Some states have specific rules about using comparative statements in your advertising copy. So, if you’re in a state that disallows this wording, you should avoid it. For instance, in Illinois, you are not allowed to use comparative declarations, like, “We are the best bankruptcy law practice in Illinois.” The fact that such statements cannot be proven with verified facts leads them to fall under the category of “false and misleading communication.” On the other hand, you may be allowed to mention a few successes of your firm through statistical data, like recent court cases won. But make sure that such data is factual and verifiable and current. Either way, check your state’s professional conduct rules and then find a way to creatively convey your skills and instill confidence in prospective clients without violating any rules.

Avoid Claiming to Be an Expert

Several states have rules prohibiting attorneys from portraying themselves as an expert or a specialist. These rules have been created to ensure that no individual practicing law can make misleading claims in relation to themselves and/or their services.
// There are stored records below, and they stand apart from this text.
(* ===== verification/LegacyList.v ===== *)
(** * The transaction list of an account in the legacy pool

    parallelizable-client-go-ethereum/core/txpool/legacypool/list.go, second
    part: [list], a [SortedMap] with the highest cost and gas seen and the total
    cost, for the executable transactions of an account ([strict]) and for the
    queued ones; and noncer.go, the nonces the pool expects next.  [None] is a
    panic: [subTotalCost] panics when the total would go below zero. *)

From S2P Require Import Prelude GoSort GoHeap TxTypes SortedMap.

(** [uint256.FromBig]: the low 256 bits, and whether the number has more. *)
Definition FromBig (z : Z) : Z * bool := (wrap256 z, BitLen z >? 256).

(** [uint256.MustFromBig] panics instead. *)
Definition MustFromBig (z : Z) : option Z := let '(v, o) := FromBig z in if o then None else Some v.

(** [int64(x)] of a [uint64]. *)
Definition to_int64 (x : Z) : Z := if x <? 2 ^ 63 then x else x - two64.

Record list_ : Type := MkList {
  strict : bool;
  txs : SortedMap;
  costcap : Z;
  gascap : Z;
  totalcost : Z
}.

Definition newList (strict : bool) : list_ := MkList strict NewSortedMap 0 0 0.

Definition set_txs (l : list_) (m : SortedMap) : list_ :=
  MkList (strict l) m (costcap l) (gascap l) (totalcost l).
Definition set_totalcost (l : list_) (z : Z) : list_ :=
  MkList (strict l) (txs l) (costcap l) (gascap l) z.
Definition set_caps (l : list_) (cost gas : Z) : list_ :=
  MkList (strict l) (txs l) cost gas (totalcost l).
(* ===== verification/StateInterface.v ===== *)
(** * What the pools use of the state

    The interface through which the transaction pools see a state database
    (core/state.StateDB): the nonce and the balance of an account, a copy, and
    the one write the simulated execution does.  [AccountState] has the
    operations and [AccountStateLaws] what the clients rely on; the file of the
    state database gives its own instance, and [map_state] is a small one. *)

From S2P Require Import Prelude.

Class AccountState (St : Type) : Type := {
  GetNonce : St → Address → Z;
  GetBalance : St → Address → Z;
  SetNonce : St → Address → Z → St;
  Copy : St → St
}.

Class AccountStateLaws (St : Type) `{AccountState St} : Prop := {
  GetNonce_Copy s a : GetNonce (Copy s) a = GetNonce s a;
  GetBalance_Copy s a : GetBalance (Copy s) a = GetBalance s a;
  GetNonce_SetNonce_eq s a n : GetNonce (SetNonce s a n) a = n;
  GetNonce_SetNonce_ne s a b n : a ≠ b → GetNonce (SetNonce s a n) b = GetNonce s b
}.

(** A state given by two tables, absent entries reading as zero. *)
Record map_state : Type := MkMapState {
  ms_nonces : gmap Z Z;
  ms_balances : gmap Z Z
}.

#[export] Instance map_state_account : AccountState map_state := {|
  GetNonce s a := default 0 (ms_nonces s !! a);
  GetBalance s a := default 0 (ms_balances s !! a);
  SetNonce s a n := MkMapState (<[a := n]> (ms_nonces s)) (ms_balances s);
  Copy s := s
|}.

#[export] Instance map_state_laws : AccountStateLaws map_state.
Proof.
  split; simpl; intros; [done|done|by rewrite lookup_insert_eq|].
  by rewrite lookup_insert_ne.
Qed.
I often recommend that law firms work with a marketing consultant that has legal experience for just this reason. I recently reviewed a prospect’s website and it stated among other things, that the firm specialized in family law. This is a big mistake in Illinois. Had the prospect worked with a marketing consultant who was also an attorney or who had legal experience, this could have been avoided.

In Summary

At the end of the day, effective marketing is the key to having a successful law practice. However, law firms must practice honesty in all their marketing and advertising efforts. By following the above-mentioned guidelines, firms can avoid ethics violations, can win the trust of clients, and can bolster long-term growth for their law firms, while assisting those who need the legal help the most.